3 Pre-processing and Feature Extraction

Hand segmentation and feature extraction is a crucial step in computer vision applications for hand gesture recognition. The pre-processing stage prepares the input image and extracts features used later with the classification algorithms. In the present study, we used seven data sets with different features extracted from the segmented hand. The hand features used for the training datasets are: the Radial Signature (RS), the Radial Signature Fourier Descriptors (RSFDs), the Centroid Distance (CD), the Centroid Distance Fourier descriptors (CDFDs), the Histogram of Oriented Gradients (HoG), the Shi-Tomasi Corner Detector and the Uniform Local Binary Patterns (ULBP).

For the problem at hand, two types of images obtained with a Kinect camera were used in the feature extraction phase. The first one, the hand grey scale image was used in the HoG operator, the LBP (local binary pattern) operator and the Shi-Tomasi corner detector. The second one, the segmented hand blob, was used in the radial signature and the centroid distance signature after contour extraction.

3.1 Radial Signature

Shape signature is used to represent the shape contour of an object. The shape signature itself is a one-dimensional function that is constructed from the contour coordinates. The radial signature is one of several types of shape signatures.

A simple method to assess the gesture would be to measure the number of pixels from the hand centroid to the edges of the hand along a number of equally spaced radials [27]. For the present feature extraction problem, 100 equally spaced radials were used. To count the number of pixels along a given radial we only take into account the ones that are part of the hand, eliminating those that fall inside gaps, like the ones that appear between fingers or between the palm and a finger (Fig. 2). All the radial measurements can be scaled so that the longest radial has a constant length. With this measure, we can have a radial length signature that is invariant to hand distance from the camera.

Fig. 2.
figure 2

Hand radial signature: hand with drawn radials (left); obtained radial signature (right).

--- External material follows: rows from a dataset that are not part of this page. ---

(* ===== verification/ShellDemo.v ===== *)
(** * A small machine for the shell

    The kernel's task over the heap that [init_heap] leaves on the 8 MB machine
    of [VmmProps], with a keyboard, a screen and a file system: the state on
    which the shell's theorems are tried. *)
From S2P Require Import Prelude CString Pmm Heap Allocator Paging Vmm VmmInv VmmMap VmmOps VmmProps Memory Machine BlockDev DiskLayout.
From S2P Require Import SimpleFs FsView FsDir FsInv FsOps FsMount FsIo FsProps Vfs VfsProps File PortIo Pic Keyboard Vga Console.
From S2P Require Import FileProps Gdt Timer Cpu Task TaskRing TaskInv TaskSched TaskOps TaskCreate TaskSteps TaskDemo Registers.
From S2P Require Import UserMem Syscall SyscallInv SyscallProps SyscallRun Shell ShellOut.
Open Scope Z_scope.
Import RamDisk Crtc.
#[local] Hint Extern 0 (Memory (heap vm)) => exact (machine_memory demo_image) : typeclass_instances.
#[local] Hint Extern 0 (MemoryOk (heap vm)) => exact (machine_memory_ok demo_image demo_image_ok) : typeclass_instances.

(** The heap after [init_heap]: its first page and the page's table are taken. *)
Lemma first_heap_frames s' s : vm_ok demo_image ∅ s' -> cr3 s' = 0x110000 -> vm_pmm s' = demo_pmm ->
  entry s' 0x110000 768 = 0 -> @init_heap vm (vm_provider demo_image) s' = Some (first_heap s) ->
  vm_pmm s = pmm_after (pmm_after demo_pmm).
Proof.
  intros Hok Hc Hm E Hh. unfold init_heap in Hh.
  apply mbind_Some in Hh as ([a s1] & Ha & Hh). apply mbind_Some in Hh as (s3 & Hmap & Heq).
  assert (s3 = s) as -> by by injection Heq. clear Heq.
  cbn in Ha. unfold vm_alloc_page in Ha. rewrite Hm, alloc_first in Ha. cbn [mbind option_bind] in Ha.
  apply (inj Some), pair_equal_spec in Ha as [<- <-].
  assert (Hok1 : vm_ok demo_image ∅ (set_vm_pmm (pmm_after demo_pmm) s')).
  { destruct (alloc_cases demo_image ∅ s' Hok) as (f & pm & Hal & Hcase). rewrite Hm, alloc_first in Hal.
    apply (inj Some), pair_equal_spec in Hal as [<- <-]. destruct Hcase as [[? _]|(_ & _ & _ & Hwf & _ & Hu)]; [done|].
    apply vm_ok_pmm; [done|exact Hwf|]. intros f Hf. by apply Hu, (vo_used _ _ _ Hok). }
  change (vmm_map_page demo_image (set_vm_pmm (pmm_after demo_pmm) s') HEAP_START 0x125000 3 = Some s) in Hmap.
  destruct (vmm_map_page_spec demo_image demo_image_ok ∅ _ HEAP_START 0x125000 3 Hok1) as
    (s2 & Hmap2 & _ & _ & Hcase); [done|done|done|done|].
  rewrite Hmap in Hmap2. injection Hmap2 as <-.
  destruct Hcase as [(Hp & _)|(t & _ & Hal & _)].
  - unfold entry in Hp. cbn [ram cr3 set_vm_pmm] in Hp. fold (entry s' (cr3 s') (dir_index HEAP_START)) in Hp. rewrite Hc in Hp.
    change (dir_index HEAP_START) with 768 in Hp. rewrite E in Hp. discriminate Hp.
  - cbn [vm_pmm set_vm_pmm] in Hal. rewrite alloc_second in Hal. by apply (inj Some), pair_equal_spec in Hal as [_ <-].
Qed.
Lemma first_heap_holds : exists s, @holds (heap vm) _ _ ∅ (page_directory demo_image) (first_heap s) ∅ /\
  vm_pmm s = pmm_after (pmm_after demo_pmm).
Proof.
  destruct demo_pages as (U0 & U1 & U2).
  destruct (boot_memory_spec demo_image demo_image_ok boot_vm 0x125000 (pmm_after demo_pmm) eq_refl
    (pmm_wfb_sound _ demo_wfb) U0 U1 U2) as (s' & h & Hi & Hh & Hok); [by vm_compute|exact alloc_first|done|].
  destruct (init_vmm_spec demo_image demo_image_ok boot_vm eq_refl (pmm_wfb_sound _ demo_wfb) U0 U1 U2)
    as (s0 & Hi0 & Hok0 & Hc & Hm & E). rewrite Hi in Hi0. apply (inj Some) in Hi0 as <-.
  destruct (init_heap_first demo_image s' h Hh) as [s2 ->]. exists s2. split; [exact Hok|].
  apply (first_heap_frames s' s2 Hok0 Hc Hm); [|exact Hh].
  rewrite E; [|apply demo_image_ok|lia]. cbn [page_directory first_page_table demo_image].
  rewrite (proj2 (Z.eqb_neq 0x110000 0x111000)) by lia. reflexivity.
Qed.

Definition shell_sched (s : vm) : sched (heap vm) :=
  default (mk_sched ∅ ∅ ∅ 0 0 gdt_boot boot_cpu (first_heap s))
    (init_tasking demo_syms blank root_node [] gdt_boot boot_cpu ∅ (first_heap s)).
Lemma shell_sched_eq s :
  init_tasking demo_syms blank root_node [] gdt_boot boot_cpu ∅ (first_heap s) = Some (shell_sched s).
Proof. vm_compute. reflexivity. Qed.
Definition shell_kernel (s : vm) (f : fs disk) : kernel (heap vm) Crtc.t disk :=
  mk_kernel (shell_sched s) (mk_io demo_kbd demo_screen f) 0.

Lemma shell_layout : @layout_ok (heap vm) _ _ demo_syms BOOT_LO BOOT_HI.
Proof. by split. Qed.
Lemma shell_kernel_frames f : exists s m, kernel_ok demo_syms BOOT_LO BOOT_HI ∅ m (k_sched (shell_kernel s f)) [] /\
  vm_pmm s = pmm_after (pmm_after demo_pmm).
Proof.
  destruct first_heap_holds as (s & Hs & Hm). exists s.
  destruct (init_kernel_ok demo_syms BOOT_LO BOOT_HI root_node shell_layout blank [] gdt_boot boot_cpu ∅ (first_heap s) ∅
    (shell_sched s) Hs eq_refl (shell_sched_eq s)) as [m Hk]. exists m. exact (conj Hk Hm).
Qed.
Lemma shell_kernel_ok f : exists s m, kernel_ok demo_syms BOOT_LO BOOT_HI ∅ m (k_sched (shell_kernel s f)) [].
Proof. destruct (shell_kernel_frames f) as (s & m & Hk & _). by exists s, m. Qed.
Lemma shell_task s f : exists t, current (shell_kernel s f) = Some t /\ cwd t = root_node.
Proof. eexists. split; vm_compute; reflexivity. Qed.
Lemma shell_files s f (i : nat) ops : nth_error [stdin_ops; stdout_ops; stderr_ops] i = Some ops ->
  exists t p g, has_file (shell_kernel s f) t (Z.of_nat i) p g /\ f_ops g = ops.
Proof.
  destruct i as [|[|[|i]]]; cbn; [| | |by destruct i]; intros [= <-];
    eexists _, _, _; (split; [split; [|split]|]; vm_compute; reflexivity).
Qed.
Lemma shell_console s f : console (shell_kernel s f).
Proof. split; [exact (shell_files s f 1 _ eq_refl)|exact (shell_files s f 2 _ eq_refl)|exact demo_screen_wf]. Qed.

Definition zeros (n : nat) : list Z := replicate n 0.
Lemma zeros_ok n : length (zeros n) = n /\ bytes_ok (zeros n).
Proof. split; [apply length_replicate|]. by apply bytes_ok_replicate. Qed.
Definition shell_regs : Registers := mk_registers 0 0 0 0 0 0 0 0 0 0 0 0 0x1000 0x08 0x0202.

3.2 Histogram of Gradients (HoG)

Pixel intensities can be sensitive to lighting variations, which lead to classification problems within the same gesture under different light conditions. The use of local orientation measures avoids this kind of problem, and the histogram gives us translation invariance. Orientation histograms summarize how much of each shape is oriented in each possible direction, independent of the position of the hand inside the camera frame [28]. This statistical technique is most appropriate for close-ups of the hand. In our work, the hand is extracted and separated from the background, which provides a uniform black background, which makes this statistical technique a good method for the identification of different static hand poses, as it can be seen in Fig. 3.

Fig. 3.
figure 3

Hand gradients (left), Histogram of gradients (right).

This method is insensitive to small changes in the size of the hand, but it is sensitive to changes in hand orientation.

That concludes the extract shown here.